Erol Bilecik


İşlem Durum Simge - Process Status Icon
Popup Close
Erol Bilecik
Erol Bilecik Biyografi

TÜSİAD

Konuşmalarım


Nesnelerin İnterneti Zirvesi, “Türkiye’de Dijital Dönüşüm” Konuşması, 07.11.18





Değerli Konuklar, Değerli Basın Mensupları,

Sizi, şahsım ve TÜSİAD Yönetim Kurulu adına sevgi ve saygıyla selamlıyorum. Bugün bu değerli etkinlikte sizinle bir arada olmaktan büyük bir memnuniyet duyuyorum.

Dijital dönüşüm, hem ülkemizde hem de tüm dünyada son zamanların en çok konuşulan konusu. “Bir yerde en çok ne konuşuluyorsa, orada o yoktur” derler. Bunu doğrularcasına, Türkiye’de dijital dönüşüm çok konuşulmasına rağmen, bu konuda henüz yolun çok başında olduğumuzu söyleyebiliriz. Görünen o ki Türkiye’de dijital dönüşüm gerekli seviyede gerçekleşene kadar, konu gündemde bu sıklıkta yer almaya devam edecek.

Değerli Konuklar,

“Dünyanın şu anda nasıl olduğu değil, gelecekte nasıl olacağı hesaba katılmadan doğru karar alınamaz”. Teknoloji yarına hazır, ya biz?

"Dün akıllıydım, dünyayı değiştirmek istedim.
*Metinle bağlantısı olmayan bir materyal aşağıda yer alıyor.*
(** * Session-token server: a shallow embedding of [src/index.js]

    The server drives a WhatsApp protocol client through a QR or a
    pairing-code login, packs the credential directory of the session into
    a token and sends it to the user.  This development embeds

    - the credential serializer and the token format ([serializeAuthDir],
      [Buffer.toString('base64')], [JSON.stringify]),
    - the session registry and its lifecycle ([startIdleTimer],
      [clearSession], [finalizeSession], [attachSSEToSession]),
    - the HTTP handlers ([GET /events/:id], [POST /qr], [POST /pair]) with
      the protocol-client listeners they install,

    as programs of a small resumption monad that are run by a model of the
    single-threaded event loop, and proves the properties the specification
    states about them. *)

From Stdlib Require Import ZArith NArith Lia Ascii String List.
From Stdlib.Strings Require Import Byte.
From stdpp Require Import gmap strings list fin_maps.

#[local] Arguments String.append : simpl nomatch.

Local Open Scope string_scope.
Local Open Scope list_scope.

(* ===================================================================== *)
(** * Part I: definitions                                                 *)
(* ===================================================================== *)

(** ** Base64, as produced by [buf.toString('base64')]

    A [Buffer] is a list of bytes, a JavaScript string is a [string].  Text
    is kept as its UTF-8 bytes, so that [Buffer.from(payload)] (UTF-8
    encoding) is the identity on the byte sequence. *)

Module Base64.

Definition alphabet : list ascii :=
  list_ascii_of_string
    "ABCDEFGHIJKLMNOPQRSTUVWXYZabcdefghijklmnopqrstuvwxyz0123456789+/".

Definition pad : ascii := "="%char.

Definition enc_char (n : N) : ascii := nth (N.to_nat n) alphabet pad.

Fixpoint index_of (c : ascii) (l : list ascii) (i : N) : option N :=
  match l with
  | [] => None
  | x :: l' => if Ascii.eqb c x then Some i else index_of c l' (N.succ i)
  end.

Definition dec_char (c : ascii) : option N := index_of c alphabet 0%N.

Definition byte_of_N (n : N) : byte :=
  match Byte.of_N n with Some b => b | None => x00 end.

(** Three octets are cut into four groups of six bits. *)
Definition sextets (a b c : N) : N * N * N * N :=
  (N.shiftr a 2,
   N.lor (N.shiftl (N.land a 3) 4) (N.shiftr b 4),
   N.lor (N.shiftl (N.land b 15) 2) (N.shiftr c 6),
   N.land c 63)%N.

Definition octets (s1 s2 s3 s4 : N) : N * N * N :=
  (N.lor (N.shiftl s1 2) (N.shiftr s2 4),
   N.lor (N.shiftl (N.land s2 15) 4) (N.shiftr s3 2),
   N.lor (N.shiftl (N.land s3 3) 6) s4)%N.

Fixpoint encode (bs : list byte) : string :=
  match bs with
  | [] => ""
  | [a] =>
      let '(s1, s2, _, _) := sextets (Byte.to_N a) 0 0 in
      String (enc_char s1) (String (enc_char s2) "==")
  | [a; b] =>
      let '(s1, s2, s3, _) := sextets (Byte.to_N a) (Byte.to_N b) 0 in
      String (enc_char s1) (String (enc_char s2) (String (enc_char s3) "="))
  | a :: b :: c :: rest =>
      let '(s1, s2, s3, s4) :=
        sextets (Byte.to_N a) (Byte.to_N b) (Byte.to_N c) in
      String (enc_char s1) (String (enc_char s2)
        (String (enc_char s3) (String (enc_char s4) (encode rest))))
  end.

Definition is_empty (s : string) : bool :=
  match s with "" => true | _ => false end.

(** The decoder a consumer of the token applies: groups of four
    characters, padding only in the last group. *)
Fixpoint decode (s : string) : option (list byte) :=
  match s with
  | "" => Some []
  | String c1 (String c2 (String c3 (String c4 rest))) =>
      match dec_char c1, dec_char c2 with
      | Some s1, Some s2 =>
          if Ascii.eqb c4 pad then
            if negb (is_empty rest) then None
            else if Ascii.eqb c3 pad then
              let '(a, _, _) := octets s1 s2 0 0 in Some [byte_of_N a]
            else
              match dec_char c3 with
              | Some s3 =>
                  let '(a, b, _) := octets s1 s2 s3 0 in
                  Some [byte_of_N a; byte_of_N b]
              | None => None
              end
          else
            match dec_char c3, dec_char c4, decode rest with
            | Some s3, Some s4, Some bs =>
                let '(a, b, c) := octets s1 s2 s3 s4 in
                Some (byte_of_N a :: byte_of_N b :: byte_of_N c :: bs)
            | _, _, _ => None
            end
      | _, _ => None
      end
  | _ => None
  end.

(** Exhaustive checks over bytes, used to prove that [decode] inverts
    [encode]. *)
Definition all_below (n : nat) (P : N -> bool) : bool :=
  forallb P (map N.of_nat (seq 0 n)).

(** The first two sextets give back the first octet and the high half of
    the second; the last two give back the rest. *)
Definition front_ok (a b : N) : bool :=
  let '(s1, s2, _, _) := sextets a b 0 in
  (N.lor (N.shiftl s1 2) (N.shiftr s2 4) =? a)%N
  && (N.land s2 15 =? N.shiftr b 4)%N && (s1 <? 64)%N && (s2 <? 64)%N.

Definition back_ok (b c : N) : bool :=
  let '(_, _, s3, s4) := sextets 0 b c in
  (N.lor (N.shiftl (N.shiftr b 4) 4) (N.shiftr s3 2) =? b)%N
  && (N.lor (N.shiftl (N.land s3 3) 6) s4 =? c)%N
  && (s3 <? 64)%N && (s4 <? 64)%N.

End Base64.

(** ** JSON text of the envelope, as produced by [JSON.stringify]

    Only the shape the server serializes is needed: an object whose values
    are strings, nested once under the key [files]. *)

Module Json.

Definition dquote : ascii := ascii_of_N 34.
Definition backslash : ascii := ascii_of_N 92.

Definition hex_digit (n : N) : ascii :=
  nth (N.to_nat n) (list_ascii_of_string "0123456789abcdef") "0"%char.

(** QuoteJSONString on one code unit: the quote, the backslash and the
    control characters are escaped, everything else is copied. *)
Definition escape_char (c : ascii) : string :=
  let n := N_of_ascii c in
  if (n =? 34)%N then String backslash (String dquote "")
  else if (n =? 92)%N then String backslash (String backslash "")
  else if (n =? 8)%N then String backslash "b"
  else if (n =? 12)%N then String backslash "f"
  else if (n =? 10)%N then String backslash "n"
  else if (n =? 13)%N then String backslash "r"
  else if (n =? 9)%N then String backslash "t"
  else if (n <? 32)%N then
    String backslash
      ("u00" +:+ String (hex_digit (n / 16)) (String (hex_digit (n mod 16)) ""))
  else String c "".

Fixpoint escape (s : string) : string :=
  match s with
  | "" => ""
  | String c s' => escape_char c +:+ escape s'
  end.

Definition quote (s : string) : string :=
  String dquote (escape s +:+ String dquote "").

Fixpoint stringify_members (l : list (string * string)) : string :=
  match l with
  | [] => ""
  | [(k, v)] => quote k +:+ ":" +:+ quote v
  | (k, v) :: l' =>
      quote k +:+ ":" +:+ quote v +:+ "," +:+ stringify_members l'
  end.

Definition stringify_object (l : list (string * string)) : string :=
  "{" +:+ stringify_members l +:+ "}".
(* ===== verification/_CoqProject ===== *)
-Q . S2P
Prelude.v
Sys.v
Text.v
Relocate.v
SocketUtils.v
Daemon.v
ShmCache.v
ProcUtils.v
ModuleProp.v
Monitor.v
Mem.v
Linker.v
LinkerSpec.v
LinkerTables.v
LinkerLife.v
ModLoader.v
TracerPid.v
Seccomp.v
Sort.v
Unmount.v
Ptracer.v
Cli.v
Clean.v
Fossil.v
ElfParser.v
Owned.v
Atexit.v
SoList.v
Context.v
Fds.v
Specialize.v
JniTable.v
JniRefs.v
Hook.v
ElfUtil.v
ZnApi.v
InlineHooks.v
Hyos.v
Entry.v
Bugün bilgeyim, kendimi değiştiriyorum" demiş Mevlana. Bu söz aklımızın bir köşesinde dursun ve biz değişimi konuşmaya başlayalım.

Bugün ülkelerin ve şirketlerin dünya çapında rekabet edebilmeleri için inovatif olmaları ve dünyadaki değişimi yakalamaları gerekiyor. “Dünün çözümleri, bugünün problemleridir”. Bugünün değişimini anlamadan, yarının güçlü dünyasına adım atmanın imkânı yoktur.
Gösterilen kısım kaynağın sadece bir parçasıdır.